Regard vers l'Est : le MICEX-RTS comme baromètre économique
Mais la RTS n'est pas seulement un acteur culturel, elle est aussi un facteur économique. Et c'est là que cela devient intéressant pour ceux qui gardent un œil sur la situation dans son ensemble. Pendant que nous débattons du financement par la redevance, les marchés financiers montrent à quel point l'interdépendance internationale est fragile. L'indice boursier russe MICEX-RTS, par exemple, stagne malgré des prix élevés des matières premières – un signe de l'incertitude géopolitique persistante. Pour les investisseurs suisses exposés à l'Europe de l'Est, cet indice est un baromètre quotidien. La RTS en tant qu'établissement public n'a évidemment rien à voir avec cet acronyme boursier, mais l'homonymie est un clin d'œil amusant : tandis qu'une RTS se bat pour son financement, l'autre RTS (l'indice) lutte pour sa légitimité sur un marché isolé.
La question cruciale : Quelle part de service public le marché peut-il supporter ?
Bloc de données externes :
(** X23.  How a state update drives the RGBW device.  With the
    callbacks [setupRgbwDevice] installs: a body that carries both
    ["hue"] and ["sat"] as integers puts the device in mode [hs] and
    issues the hue/saturation command, even when it carries ["ct"]
    as well; a body with ["ct"] but without that pair puts it in
    mode [ct], keeps hue and saturation and issues the
    colour-temperature command; a body with neither keeps the mode
    and the three colour fields.  Values that do not fit their width
    are stored as 0. *)
Theorem extendedColor_update_dispatch (x : ExtendedColor) (obj : JsonObject)
    (om : Output.Manager) :
  brightnessCallback (ecDimmable x) = None ->
  ecColorCallback x = Some HandleRgbwHsCommand ->
  ecColorTemperatureCallback x = Some HandleRgbwCtCommand ->
  let x' := ExtendedColor_handleStateUpdate x obj in
  let on' := Dimmable_isOn (ecDimmable x') in
  let bri' := brightness (ecDimmable x') in
  (forall h s,
      member obj "hue" = JInteger h -> member obj "sat" = JInteger s ->
      ecMode x' = hs
      /\ ecHue x' = fitOrZero 16 h /\ ecSaturation x' = fitOrZero 8 s
      /\ callAfterStateUpdateCallback logf powf (DExtendedColor x') om
         = handleRgbwCommandHs om on' bri' (fitOrZero 16 h) (fitOrZero 8 s))
  /\ (forall c,
        member obj "ct" = JInteger c ->
        asInteger (member obj "hue") = None \/ asInteger (member obj "sat") = None ->
        ecMode x' = ct
        /\ ecColorTemperature x' = fitOrZero 16 c
        /\ ecHue x' = ecHue x /\ ecSaturation x' = ecSaturation x
        /\ callAfterStateUpdateCallback logf powf (DExtendedColor x') om
           = handleRgbwCommandCt logf powf om on' bri' (fitOrZero 16 c))
  /\ (asInteger (member obj "ct") = None ->
      asInteger (member obj "hue") = None \/ asInteger (member obj "sat") = None ->
      ecMode x' = ecMode x
      /\ ecColorTemperature x' = ecColorTemperature x
      /\ ecHue x' = ecHue x /\ ecSaturation x' = ecSaturation x).
Proof.
  intros Hb Hc Ht x' on' bri'.
  assert (Hb' : brightnessCallback (ecDimmable x') = None).
  { subst x'. unfold ExtendedColor_handleStateUpdate.
    destruct (asInteger (member obj "ct"));
      destruct (asInteger (member obj "hue"));
      destruct (asInteger (member obj "sat")); cbn;
      rewrite Dimmable_update_callback; exact Hb. }
  assert (Hc' : ecColorCallback x' = ecColorCallback x
                /\ ecColorTemperatureCallback x' = ecColorTemperatureCallback x).
  { subst x'. unfold ExtendedColor_handleStateUpdate.
    destruct (asInteger (member obj "ct"));
      destruct (asInteger (member obj "hue"));
      destruct (asInteger (member obj "sat")); split; reflexivity. }
  destruct Hc' as [Hc' Ht'].
  assert (Hcall : callAfterStateUpdateCallback logf powf (DExtendedColor x') om
                  = match ecMode x' with
                    | ct => handleRgbwCommandCt logf powf om on' bri'
                              (ecColorTemperature x')
                    | hs => handleRgbwCommandHs om on' bri' (ecHue x') (ecSaturation x')
                    end).
  { unfold callAfterStateUpdateCallback, Dimmable_callAfter.
    rewrite Hb', Hc', Ht', Hc, Ht. cbn [callBrightnessCallback bind].
    destruct (ecMode x'); cbn [bind callColorTemperatureCallback callColorCallback].
    - destruct (handleRgbwCommandCt _ _ _ _ _ _); reflexivity.
    - reflexivity. }
  split; [|split].
  - intros h s Hh Hs.
    assert (E : ecMode x' = hs /\ ecHue x' = fitOrZero 16 h
                /\ ecSaturation x' = fitOrZero 8 s).
    { subst x'. unfold ExtendedColor_handleStateUpdate. rewrite Hh, Hs.
      cbn [asInteger]. repeat split. }
    destruct E as (Em & Eh & Es). rewrite Hcall, Em, Eh, Es. repeat split.
  - intros c Hct Hno.
    assert (E : ecMode x' = ct /\ ecColorTemperature x' = fitOrZero 16 c
                /\ ecHue x' = ecHue x /\ ecSaturation x' = ecSaturation x).
    { subst x'. unfold ExtendedColor_handleStateUpdate. rewrite Hct.
      cbn [asInteger]. destruct Hno as [-> | Hno].
      - repeat split.
      - rewrite Hno. destruct (asInteger (member obj "hue")); repeat split. }
    destruct E as (Em & Ec & Eh & Es). rewrite Hcall, Em, Ec. repeat split; assumption.
  - intros Hct Hno. subst x'. unfold ExtendedColor_handleStateUpdate. rewrite Hct.
    destruct Hno as [-> | Hno].
    + repeat split.
    + rewrite Hno. destruct (asInteger (member obj "hue")); repeat split.
Qed.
Venons-en au cœur du sujet, qui est également pertinent pour les annonceurs et les investisseurs. La SSR, et avec elle la RTS, se finance à environ 80 % par la redevance. Le reste provient de la publicité et du parrainage. C'est précisément ce domaine de financement mixte qui est sous pression. Les éditeurs privés voient dans les offres en ligne de la RTS une concurrence indésirable pour les francs publicitaires. Ils réclament une séparation claire : les contenus financés par la redevance devraient être exempts de publicité. La RTS rétorque que sans revenus publicitaires, elle devrait réduire considérablement son offre de programmes – et ce serait précisément la fin des sports de niche ou des documentaires exigeants sur RTS 1.
Le débat actuel autour du millier d'universitaires qui ont signé pour protester contre les coupes budgétaires n'est que la partie émergée de l'iceberg. Derrière, se cache un conflit fondamental sur la valeur d'un journalisme indépendant en Suisse. En tant qu'observateur de longue date de ce secteur, je conseille d'y regarder de plus près :
- La politique : Résistera-t-elle à la pression de la marchandisation ou mettra-t-elle le holà à la RTS ?
- L'industrie publicitaire : Reconnaît-elle la valeur ajoutée d'un environnement de haute qualité que la RTS offre avec ses RTS Info et ses retransmissions sportives ?
- Le public : Est-il prêt à continuer à payer pour cette offre via la redevance à l'avenir, ou préfère-t-il les alternatives soi-disant gratuites ?
La RTS est à la croisée des chemins. La manière dont elle réussira à concilier sa mission de service public et la pression commerciale ne décidera pas seulement de son avenir, mais aussi de la diversité du paysage médiatique suisse dans dix ans. Le MICEX-RTS n'est peut-être qu'une note de bas de page, mais il nous rappelle que la stabilité – que ce soit en bourse ou à la radio-télévision – est un bien précieux qui a un coût.